Abstract

MYRISTICA FRAGRANS EXTRACT MEDIATED GREEN SYNTHESIS OF IRON NANO PARTICLES: CHARACTERISATION, CYTOTOXICITY AND ANTIBACTERIAL ANALYSIS

Beena Jose* and Chithira S. S.

Abstract

The iron nanoparticle synthesized using Myristica fragrans seed extract was characterized using UV-Vis spectroscopy, FTIR spectroscopy, Scanning electron microscope (SEM) and Transmission electron microscopy (TEM) analysis. Results obtained from the above analysis revealed that efficient capping and stabilization properties of these nanoparticles. SEM results showed that the particles synthesized using the plant extract are in nano size varies between 585.49 and 602.99 nm. This also supported by the shifts and difference in the areas of the peaks obtained in the FTIR analysis. TEM results also showed that the iron nanoparticles are in spherical shape. Also they are in the size range of 19-100 nm. From the results, it was observed that iron nanoparticles consist of a zero valent core and surrounding an oxide shell. FTIR spectroscopy confirms that Myristica fragrans plant extract has the ability to act as reducing agents and stabilizers of the iron nanoparticles.
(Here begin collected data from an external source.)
Lemma pool_demo_runs : run demo (start 2) = Some (Ok (demo_state demo)) /\ run demo_stop (start 2) = Some (Ok (demo_state demo_stop)).
Proof. by vm_compute. Qed.

(** ** Theorems *)

Lemma pool_reached n es r : Z.of_nat n < 2 ^ 31 -> run es (start n) = Some r -> exists s, r = Ok s /\ inv n s.
Proof. intros Hn. apply pool_run_inv; [done|apply pool_start_inv]. Qed.

(** C21: until the stop, while a worker sleeps every queued coroutine has a wake-up of its own on the way: a worker that is about to look at the queue or
    a notification not yet given.  The idle count is exact and no worker takes from an empty queue. *)
Theorem no_worker_sleeps_on_work n es r : Z.of_nat n < 2 ^ 31 -> run es (start n) = Some r -> exists s, r = Ok s /\
  iIdleThreadCount s = Z.of_nat (msum idle (workers s)) /\
  (forall w, bStop s = false -> workers s !! w = Some Asleep -> (length (vCoroutines s) <= msum coming (workers s) + signals s)%nat).
Proof.
  intros Hn (s & -> & I)%pool_reached; [|done]. exists s. split_and!; [done|by destruct (i_idle n s I)|]. intros w Hb E. apply (i_work n s I Hb).
  pose proof (msum_ge dozing _ _ _ E) as H. cbn in H. lia.
Qed.

Lemma no_worker_sleeps_on_work_witness : workers (demo_state demo) !! 0 = Some Asleep /\ vCoroutines (demo_state demo) = [8] /\
  exists s, Ok (demo_state demo) = Ok s /\ iIdleThreadCount s = Z.of_nat (msum idle (workers s)) /\
  (forall w, bStop s = false -> workers s !! w = Some Asleep -> (length (vCoroutines s) <= msum coming (workers s) + signals s)%nat).
Proof. split; [by vm_compute|]. split; [by vm_compute|]. exact (no_worker_sleeps_on_work 2 demo _ ltac:(lia) (proj1 pool_demo_runs)). Defined.

(** C22: a stop that has been requested completes by the steps of the pool's own threads, whatever they were doing: FinishStop ends, no worker and not
    StartWork stay asleep, all workers return and are joined. *)
Theorem stop_completes n es s : Z.of_nat n < 2 ^ 31 -> run es (start n) = Some (Ok s) -> m_bStopRequested s = true ->
  exists es' s', Forall own es' /\ run es' s = Some (Ok s') /\ main s' = Joined /\ (forall w p, workers s' !! w = Some p -> p = Exited).
Proof.
  intros Hn (s0 & [= <-] & I)%pool_reached Hq; [|done]. destruct (finish_stops n s Hn I Hq) as (s1 & (es1 & O1 & R1 & I1) & E1 & Hb1).
  assert (rung s1 = true) as Hr1 by (unfold rung; by rewrite E1).
  destruct (workers_exit n _ s1 Hn (le_n _) I1 Hr1 Hb1) as (ws & s2 & R2 & I2 & Hr2 & Hb2 & E2 & Hw).
  destruct (main_joins n s2 Hn I2 Hr2 Hb2 ltac:(congruence) Hw) as (k & s3 & R3 & E3 & Hw3).
  exists (es1 ++ map Work ws ++ repeat Main k), s3. split_and!; [|by rewrite (pool_run_app es1 _ s s1 R1), (pool_run_app _ _ s1 s2 R2)|done|done].
  apply Forall_app. split; [done|]. apply Forall_app. split; apply Forall_forall; intros e He%list_elem_of_In.
  - by apply in_map_iff in He as (w & <- & _).
  - by apply repeat_spec in He as ->.
Qed.
(* ===== verification/RouteConn.v ===== *)
(** * Connections of the call router

    RouteConnection, RouteSession and RouteConnector (proto/src/oi_rpc_route.cpp): one
    connection to one address, set up on demand, that holds calls back until it is
    there and is retired when the pool (RoutePool.v) has no more use for it.

    Calls are submitted by any thread; connecting, retiring and what the network reports
    happen on the poll thread.  A step is one section under the connection's lock or one
    piece of a function between two of them; the poll thread ends what it has begun
    before it takes the next event.  What the tables of calls (RpcCalls.v), the name
    resolution, the sockets and the sending answer is the event's.  A session's number
    is unknown to other threads until Finish has published it. *)

From S2P Require Import Prelude RpcCalls.

Module RouteConn.
Import RpcCalls.

(** ** State *)

(** RouteConnection::Held and RoutePolicy, as far as Submit uses it. *)
Record Held : Type := mkHeld { h_iCallId : Z; stData : list byte }.
Record limits : Type := mkLimits { iHeldCount : Z; iMaxHeldBytes : Z }.

(** mHeld, which finds a held call by its number, is the search by number. *)
Record connection : Type := mkConnection {
  iSessionId : Z;
  bConnecting : bool;
  bPosted : bool;
  bRetired : bool;
  vHeld : list Held;
  iHeldBytes : Z
}.

(** What a call ends in here: sent on a session, woken with a code, or no longer in the
    tables of calls (answered, timed out or abandoned meanwhile). *)
Inductive ending : Type := Sent (sid : Z) | Woken (iCode : Z) | Gone.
The FTIR spectra shows the presence of O-H, C-H, C=O, C-O-C and Fe- O bonds. These bands denotes stretching vibrational bands responsible for compounds like flavonoids and terpenoids and they are responsible for efficient capping and stabilization of obtained iron nanoparticles. As the size of the nanoparticles decreases, the band gap increases and thus the optical absorbance increases as compared to that of the bulk particles and therefore their color changes. The absorption maxima of thus synthesized nano particles is in the range of 220-240nm. Here, plant extract of Myristica fragrans changed the color of ferric chloride solution from transparent to dark yellow brown due to the reduction of Fe3+ ions to Fe2+ within of the commencement of the reaction. From the above measurements, we can also find out the optical energy band gap by direct method by plotting (αh√)2 and (h√). Form the graph we obtained that the band gap is in between 2 to 2.5 eV. This shows that the formed particles are iron nanoparticles. This study also showed that biosynthesized iron nanoparticles using seed extract of Myristica fragrans have potent antimicrobial activities against Bacillus cereus. From the cytotoxicity analysis, it is observed that the formed iron nanoparticle has the ability to destroy the cells which are formed from the abnormal growth of tumour cells. It opened a new way to the nano medicinal field for the drug designing against cancer.

Keywords: Myristica fragrans, green synthesis, iron nanoparticles, antibacterial activity, cytotoxicity, drug designing.